Le secret ? – La mise en scène qui rapproche du théâtre et de l’émerveillement. Cette rencontre entre Kabyles et Catalans est en fait aussi un mariage entre Thalie et Erato. » Dans un spectacle poétique, il y a un travail préalable et sa présentation n’est pas un simple récital puisqu’il se déroule sur un petit scénario et même des jeux de lumière. Tout cela sans oublier l’animatrice qui dirige le spectacle. On peut dire que le spectacle poétique est intermédiaire entre le théâtre et le récital », nous dit Albert, qui a signé ce spectacle. Les Catalans en sont à leur sixième édition de cette tradition annuelle d’échange avec d’autres cultures. La participation de la célèbre poétesse kabyle Hadjira Oulbachir et de l’animatrice de la radio Chaîne II, Zira ont donné un aspect fortement exubérant à cette joute. Intitulée » Voix parallèles « , le public a assisté à des dialogues entre poètes kabyles et catalans, chacun s’exprimant dans sa langue. Symboliquement, les rôles ont été intervertis, une fois, entre Zira et Laia Noguera, les deux principales vedettes de cette joute. Un petit chassé-croisé qui accentue l’interpénétration des échanges. » Ce spectacle a nécessité beaucoup de préparation. J’ai beaucoup appris avec Albert qui s’est occupé de son organisation « , nous dit Zira. » On devrait penser à vulgariser le spectacle de poésie qui est très différent du récital que l’on voit chez nous « , ajoute la célébrissime animatrice de la Chaine II, auteur d’un époustouflant jeu de scène.

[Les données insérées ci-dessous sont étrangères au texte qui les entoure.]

(** Assignments to one field, or to fields that are set together. *)
Definition s_set_listen_fd v (x : zcio_http_server) :=
  mk_srv (s_versions x) (s_lim x) v (s_redirect_fd x) (s_h3 x) (s_bound_port x) (s_wake x) (s_tls x)
    (s_tls_owned x) (s_conns x) (s_cap_conns x) (s_pollset_cap x) (s_stop_flag x) (s_stopping x)
    (s_stopped x) (s_drain_deadline_ms x).
Definition s_set_redirect_fd v (x : zcio_http_server) :=
  mk_srv (s_versions x) (s_lim x) (s_listen_fd x) v (s_h3 x) (s_bound_port x) (s_wake x) (s_tls x)
    (s_tls_owned x) (s_conns x) (s_cap_conns x) (s_pollset_cap x) (s_stop_flag x) (s_stopping x)
    (s_stopped x) (s_drain_deadline_ms x).
Definition s_set_bound_port v (x : zcio_http_server) :=
  mk_srv (s_versions x) (s_lim x) (s_listen_fd x) (s_redirect_fd x) (s_h3 x) v (s_wake x) (s_tls x)
    (s_tls_owned x) (s_conns x) (s_cap_conns x) (s_pollset_cap x) (s_stop_flag x) (s_stopping x)
    (s_stopped x) (s_drain_deadline_ms x).
Definition s_set_h3 v (x : zcio_http_server) :=
  mk_srv (s_versions x) (s_lim x) (s_listen_fd x) (s_redirect_fd x) v (s_bound_port x) (s_wake x)
    (s_tls x) (s_tls_owned x) (s_conns x) (s_cap_conns x) (s_pollset_cap x) (s_stop_flag x) (s_stopping x)
    (s_stopped x) (s_drain_deadline_ms x).
Definition s_set_wake v (x : zcio_http_server) :=
  mk_srv (s_versions x) (s_lim x) (s_listen_fd x) (s_redirect_fd x) (s_h3 x) (s_bound_port x) v (s_tls x)
    (s_tls_owned x) (s_conns x) (s_cap_conns x) (s_pollset_cap x) (s_stop_flag x) (s_stopping x)
    (s_stopped x) (s_drain_deadline_ms x).
Definition s_set_tls v owned (x : zcio_http_server) :=
  mk_srv (s_versions x) (s_lim x) (s_listen_fd x) (s_redirect_fd x) (s_h3 x) (s_bound_port x) (s_wake x) v
    owned (s_conns x) (s_cap_conns x) (s_pollset_cap x) (s_stop_flag x) (s_stopping x) (s_stopped x)
    (s_drain_deadline_ms x).
Definition s_set_conns v cap (x : zcio_http_server) :=
  mk_srv (s_versions x) (s_lim x) (s_listen_fd x) (s_redirect_fd x) (s_h3 x) (s_bound_port x) (s_wake x)
    (s_tls x) (s_tls_owned x) v cap (s_pollset_cap x) (s_stop_flag x) (s_stopping x) (s_stopped x)
    (s_drain_deadline_ms x).
Definition s_set_pollset_cap v (x : zcio_http_server) :=
  mk_srv (s_versions x) (s_lim x) (s_listen_fd x) (s_redirect_fd x) (s_h3 x) (s_bound_port x) (s_wake x)
    (s_tls x) (s_tls_owned x) (s_conns x) (s_cap_conns x) v (s_stop_flag x) (s_stopping x) (s_stopped x)
    (s_drain_deadline_ms x).
Definition s_set_stop_flag v (x : zcio_http_server) :=
  mk_srv (s_versions x) (s_lim x) (s_listen_fd x) (s_redirect_fd x) (s_h3 x) (s_bound_port x) (s_wake x)
    (s_tls x) (s_tls_owned x) (s_conns x) (s_cap_conns x) (s_pollset_cap x) v (s_stopping x) (s_stopped x)
    (s_drain_deadline_ms x).
Definition s_set_stopped v (x : zcio_http_server) :=
  mk_srv (s_versions x) (s_lim x) (s_listen_fd x) (s_redirect_fd x) (s_h3 x) (s_bound_port x) (s_wake x)
    (s_tls x) (s_tls_owned x) (s_conns x) (s_cap_conns x) (s_pollset_cap x) (s_stop_flag x) (s_stopping x) v
    (s_drain_deadline_ms x).
Definition s_set_stopping deadline (x : zcio_http_server) :=
  mk_srv (s_versions x) (s_lim x) (s_listen_fd x) (s_redirect_fd x) (s_h3 x) (s_bound_port x) (s_wake x)
    (s_tls x) (s_tls_owned x) (s_conns x) (s_cap_conns x) (s_pollset_cap x) (s_stop_flag x) true
    (s_stopped x) deadline.
Lemma h3_both w s work : s_lim s = L → (∀ h, s_h3 s = Some h → srv3_ok h ∧ v3_lim h = s_lim s) →
  both (λ S, @service_h3 _ S _ _ w s work) (λ r, ∃ o, r.1.2 = s_set_h3 o s ∧
    (∀ h, o = Some h → srv3_ok h ∧ v3_lim h = s_lim s) ∧ (s_h3 s = None → o = None)).
Proof.
  intros HL Hh. unfold service_h3. destruct (s_h3 s) as [h|] eqn:E.
  - destruct (Hh h eq_refl) as [Hok Hl]. eapply both_bind.
    { apply (process_ok S h1 h2 L); [|done|congruence]. intros r0 Hr0. apply Hagree. right; right. split; [apply Hr0|done]. }
    intros [[w1 h'] r] [Hok' Hl']. cbn [fst snd] in *. cbv beta iota. apply both_ret.
    destruct (r <? 0); cbn; [exists None|exists (Some h')]; (split; [done|]); split; try done.
    intros ? [= <-]. split; [done|congruence].
  - apply both_ret. exists None. split; [|done]. cbn. rewrite <- E. by destruct s.
Qed.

De plus, et pour ne rien laisser au hasard, les Editions Tira de Brahim Tazaghart, également participant en tant que poète, ont édité le recueil des poèmes kabyles et catalans avec leurs traductions dans les deux langues, en collaboration avec les éditions catalanes Réma.
L’éditeur bougiote, qui tente de sortir des chemins battus, est lui aussi attentif à ce » transfert de technologie » qui réconcilie la poésie avec son public en dépassant le cadre du récital, souvent un verbiage raseur qui meuble les entractes des galas de la chanson.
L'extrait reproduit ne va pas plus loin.